Here is a nice analogy: (
http://rockstardinosaurpirateprincess.com/2015/03/02/consent-not-actually-that-complicated/)
heywood on 21/3/2015 at 14:27
Quote Posted by bjack
One thing that needed to be addressed was when girls get pissed off at a guy and claim rape, even when consensual. The yes=yes is supposed to clear this up.
There's no reasonable, practical way to prevent false accusations. "Yes Means Yes" just clarifies that affirmative consent is the standard.
Quote Posted by Tony_Tarantula
A: Sex without consent is already a crime. It's called "rape" and has historically been punishable by death.
B: Exactly how the fuck do you plan on enforcing it? The "idea behind it" is "let's assume that men accused of rape are guilty until proven innocent". If you think that's a good idea then perhaps Puritan England or Iran would be more to your taste.
Hell, even a lot of the feminist movement is criticizing the concept as being fucking retarded. For Fuck's Sake the same people pushing this law were the same one's screaming a few years ago how the government doesn't belong in the bedroom.
I can't believe I have to explain this.
"No Means No" is the wrong standard because it
doesn't require consent. The victim can be incapacitated, or too intoxicated, or just too fearful to resist. To pick on a stereotype, if I'm the drunk horny frat boy trying to get a piece of ass, "No Means No" implies that as long as she doesn't tell me to stop or push me off, I can take her even if I don't have her consent or she's not capable of giving it. "Yes Means Yes" means she has to want it, or at least agree to it, and implies that she has to be capable of giving consent.
Get it now?
Quote Posted by faetal
I'd say it's less about enforcing it and more trying to increase the cultural volume of consent. When people are making a potentially dodgy decision about when to sleep with someone, it might sway things the right way in edge cases where people are more aware of what might be occurring. I'm not talking about changing the minds of serial rapists, but people who might not have thought about it properly. No way to enforce it sure, we don't have thought police, but it's a good education tool.
Here is a nice analogy: (
http://rockstardinosaurpirateprincess.com/2015/03/02/consent-not-actually-that-complicated/)

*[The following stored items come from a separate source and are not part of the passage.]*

Lemma map_mmio_for_user_spec ps p phys n : PROC_SLOTS ps !! slot_index ps = Some p → user_running p = true →
  0 < n ≤ 16 * 1024 * 1024 → 0 ≤ phys → phys + n ≤ 2 ^ 52 →
  space low_half (frames (mach_of ps)) (ram (mach_of ps)) (cr3 (mach_of ps)) →
  page_of (mmio_next_va p) = mmio_next_va p → 0 < mmio_next_va p ≤ 2 ^ 46 → 3 * 4097 ≤ fs_avail (frames (mach_of ps)) →
  wp (map_mmio_for_user phys n) ps (λ r ps', r = mmio_next_va p + phys mod 4096 ∧ cr3 (mach_of ps') = cr3 (mach_of ps) ∧
    ∀ v, 0 ≤ v < 2 ^ 47 → translate (ram (mach_of ps')) (cr3 (mach_of ps)) v =
      if decide (mmio_next_va p ≤ v < mmio_next_va p + (phys mod 4096 + n + 4095) / 4096 * 4096)
      then Some (page_of phys + (v - mmio_next_va p), true, true) else translate (ram (mach_of ps)) (cr3 (mach_of ps)) v).
Proof.
  intros Hs Hr Hn Hp0 Hpe Hsp Hva Hlow Hav. set (base := mmio_next_va p) in *. set (np := (phys mod 4096 + n + 4095) / 4096).
  assert (0 < np ≤ 4097) as Hnp by (unfold np; dlia).
  assert (page_of phys + np * 4096 ≤ 2 ^ 52) as Hend by (unfold np, page_of; dlia).
  unfold map_mmio_for_user. apply wp_bind. unfold get at 1, wp at 1. unfold slot. apply wp_bind, wp_bind. unfold get at 1, wp at 1.
  unfold get_slot. apply wp_bind. unfold get at 1, wp at 1. rewrite Hs. apply (wp_lift _ _ p); [done|]. rewrite Hr. cbn [negb].
  assert ((n =? 0) || (16 * 1024 * 1024 <? n) = false) as -> by lia. fold base.
  assert (Z.land phys 0xFFF = phys mod 4096) as -> by (change 0xFFF with (Z.ones 12); by rewrite Z.land_ones by lia).
  change (phys mod 4096 + n + 0xFFF) with (phys mod 4096 + n + 4095).
  rewrite (wrap_small 64 (phys mod 4096 + n + 4095)) by (unfold is_u; dlia). fold np. rewrite page_floor_eq by lia. fold (page_of phys).
  rewrite (wrap_small 64 (base + np * 4096)) by (unfold is_u; lia). apply wp_bind. unfold put_slot, modify, wp at 1.
  set (s1 := set_slots _ ps). assert (mmio_inv (cr3 (mach_of ps)) base (page_of phys) 0 (mach_of ps) (mach_of s1)) as Hi by (by apply mmio_inv_init).
  wp_step (map_mmio_loop_spec _ base (page_of phys) (Z.to_nat np) 0 (mach_of ps) s1 Hi eq_refl Hva ltac:(lia) ltac:(lia)
    ltac:(rewrite Z2Nat.id by lia; lia) ltac:(unfold page_of; dlia) ltac:(unfold page_of; dlia) ltac:(rewrite Z2Nat.id by lia; lia)
    ltac:(rewrite Z2Nat.id by lia; lia)).
  intros ? s' (m' & -> & Hm). rewrite Z.add_0_l, Z2Nat.id in Hm by lia. apply wp_ret.
  rewrite (wrap_small 64) by (unfold is_u; dlia). split; [done|]. cbn [set_mach mach_of]. split; [apply Hm|]. intros v Hv.
  rewrite (mmio_translate _ base (page_of phys) np (mach_of ps) m' v Hm) by (done || (unfold page_of; dlia)). done.
Qed.

Section claims.
Context {D : Type} `{!Drive D}.

Definition granted (s : gate D) : list (Z * Z) := ALLOWED_MMIO ++ DYNAMIC_MMIO s.
Definition view_of (s : gate D) (va : Z) : option (Z * bool * bool) := translate (ram (mach_of (procs_of s))) (cr3 (mach_of (procs_of s))) va.

Lemma on_procs_wp {A} (c : ST procs A) (s : gate D) Q : wp c (procs_of s) (λ a p, Q a (set_procs p s)) → wp (on_procs c) s Q.
Proof. unfold wp, on_procs. by destruct (c (procs_of s)) as [[a p]|]. Qed.

Lemma mmio_allowed_spec (s : gate D) phys n : mmio_allowed phys n s = true ↔
  phys + n < 2 ^ 64 ∧ ∃ lo hi, (lo, hi) ∈ granted s ∧ lo ≤ phys ∧ phys + n ≤ hi.
Proof.
  unfold mmio_allowed, granted. destruct (Z.leb_spec (2 ^ 64) (phys + n)).
  - split; [done|]. intros [? _]. lia.
  - rewrite orb_true_iff, !in_ranges_spec. split.
    + intros [(lo & hi & ? & ?)|(lo & hi & ? & ?)]; (split; [done|]); exists lo, hi; rewrite elem_of_app; auto.
    + intros (_ & lo & hi & [?|?]%elem_of_app & ?); [left|right]; by exists lo, hi.
Qed.

(** C14: [SYS_MMAP_MMIO]: a request outside every granted range, empty or over 16 MiB
    is answered 0 and changes nothing. Any other one is inside one granted range, its
    bytes appear in order at the returned address, readable and writable from ring 3,
    and no address of the process's half comes to reach memory outside that range
    rounded out to whole pages. *)
Theorem mmap_mmio_confined (s : gate D) p phys n
    (Hslot : PROC_SLOTS (procs_of s) !! slot_index (procs_of s) = Some p) (Hrun : user_running p = true)
    (Hphys : is_u 64 phys) (Hn : is_u 64 n)
    (Hspace : space low_half (frames (mach_of (procs_of s))) (ram (mach_of (procs_of s))) (cr3 (mach_of (procs_of s))))
    (Hva : page_of (mmio_next_va p) = mmio_next_va p) (Hlow : 0 < mmio_next_va p ≤ 2 ^ 46)
    (Hranges : Forall (λ r, r.2 ≤ 2 ^ 52) (granted s))
    (Hframes : 3 * 4097 ≤ fs_avail (frames (mach_of (procs_of s)))) :
  wp (sys_mmap_mmio phys n) s (λ r s',
    (r = 0 ∧ s' = s ∧ (n = 0 ∨ 16 * 1024 * 1024 < n ∨ ∀ lo hi, (lo, hi) ∈ granted s → ¬ (lo ≤ phys ∧ phys + n ≤ hi))) ∨
    (r ≠ 0 ∧ 0 < n ≤ 16 * 1024 * 1024 ∧ ∃ lo hi, (lo, hi) ∈ granted s ∧ lo ≤ phys ∧ phys + n ≤ hi ∧
      (∀ k, 0 ≤ k < n → view_of s' (r + k) = Some (phys + k, true, true)) ∧
      (∀ va, 0 ≤ va < 2 ^ 47 → view_of s' va = view_of s va ∨
        ∃ pa, view_of s' va = Some (pa, true, true) ∧ page_of lo ≤ pa < page_of (hi + 4095)))).
Proof.
  unfold is_u in *. unfold sys_mmap_mmio. apply wp_bind. unfold get at 1, wp at 1. destruct (mmio_allowed phys n s) eqn:Eal; cbn [negb].
  2: { apply wp_ret. left. do 2 (split; [done|]). destruct (decide (16 * 1024 * 1024 < n)); [auto|]. right. right. intros lo hi Hin [H1 H2].
       pose proof (proj1 (Forall_forall _ _) Hranges _ Hin) as Hr. cbn in Hr. assert (mmio_allowed phys n s = true); [|congruence].
       apply mmio_allowed_spec. split; [lia|]. by exists lo, hi. }
  apply mmio_allowed_spec in Eal as (_ & lo & hi & Hin & Hlo & Hhi). pose proof (proj1 (Forall_forall _ _) Hranges _ Hin) as Hr. cbn in Hr.
  apply on_procs_wp. destruct (decide (n = 0 ∨ 16 * 1024 * 1024 < n)) as [Hbad|Hok].
  { eapply wp_ok; [by apply (map_mmio_refused _ p phys n)|]. left. split; [done|]. split; [by destruct s|tauto]. }
  eapply wp_mono; [apply (map_mmio_for_user_spec _ p phys n); done || lia|]. intros r ps' (-> & Hcr & Hv). right. pose proof (Z.mod_pos_bound phys 4096 ltac:(lia)).
  split; [lia|]. split; [lia|]. exists lo, hi. do 3 (split; [done|]). unfold view_of. cbn [set_procs procs_of]. rewrite Hcr.
  set (base := mmio_next_va p) in *. assert ((phys mod 4096 + n + 4095) / 4096 * 4096 ≤ 2 ^ 25) by dlia. split.
  - intros k Hk. rewrite Hv by dlia. rewrite decide_True by dlia. do 3 f_equal. unfold page_of. lia.
  - intros va Hva'. rewrite Hv by done. case_decide; [right|by left]. eexists. split; [done|]. unfold page_of in *. dlia.
Qed.

(** ** Bytes stored in a user buffer *)

(** [va] is a writable buffer whose bytes are at the distinct physical addresses [pas],
    none of them in the page tables that map it. *)
Definition plain_buffer (m : mach pmm) (va : Z) (pas : list Z) : Prop :=
  is_u 64 va ∧ NoDup pas ∧
  ∀ r, (∀ a, a ∉ pas → r a = ram m a) → ∀ i pa, pas !! i = Some pa → resolve r (cr3 m) (u64 (va + Z.of_nat i)) = Some (pa, true).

Yes, exactly, this has nothing to do with serial rapists. It is about making sure people understand what consent is. It really shouldn't be hard to figure out, but apparently is.
Also, it may affect how some cases are decided, e.g. if witnesses can establish that the victim was too intoxicated to consent.
Tony_Tarantula on 21/3/2015 at 16:04
Quote Posted by heywood
"No Means No" is the wrong standard because it
doesn't require consent. The victim can be incapacitated, or too intoxicated, or just too fearful to resist. To pick on a stereotype, if I'm the drunk horny frat boy trying to get a piece of ass, "No Means No" implies that as long as she doesn't tell me to stop or push me off, I can take her even if I don't have her consent or she's not capable of giving it. "Yes Means Yes" means she has to want it, or at least agree to it, and implies that she has to be capable of giving consent.
Get it now?
How about
What the fuck is wrong with you? Nobody even fucking mentioned "no means no"......and despite the polarity of the words involved, the abscence "yes means yes" does not mean "no means no". Hopefully you're capable of understanding that not everything in the world is binary A or B option.
For starters what you're railing against is ALREADY illegal under current laws. It's still rape and punishable as rape. You don't need to add a "yes means yes" law to make that the case.
Secondly you should read the actual law. "yes means yes" doesn't just mean that you need consent for every sexual action taken. That's already the law.
What "yes means yes" means is that unless someone accused of rape can provide proof that every single action taken was consensual, the college must punish them as if they were proven guilty in a court of law. It literally asks you to believe that someone is a rapist merely because someone else said so regardless of whether or not there is any evidence to support it.
Given the number of false rape accusations you can imagine where this is going to lead. And no, it's not some "infinitely small number" as another poster put it: Depending on who you ask, anywhere from 20% to
(http://anandaanswers.com/ananda-answers-an-alarming-national-trend-false-rape-allegations-2/) half of campus rape accusations are admitted to be false by the accuser. The 2% false number that most people bandy about actually is an anecdotal reference from a book written by Susan Brown Miller.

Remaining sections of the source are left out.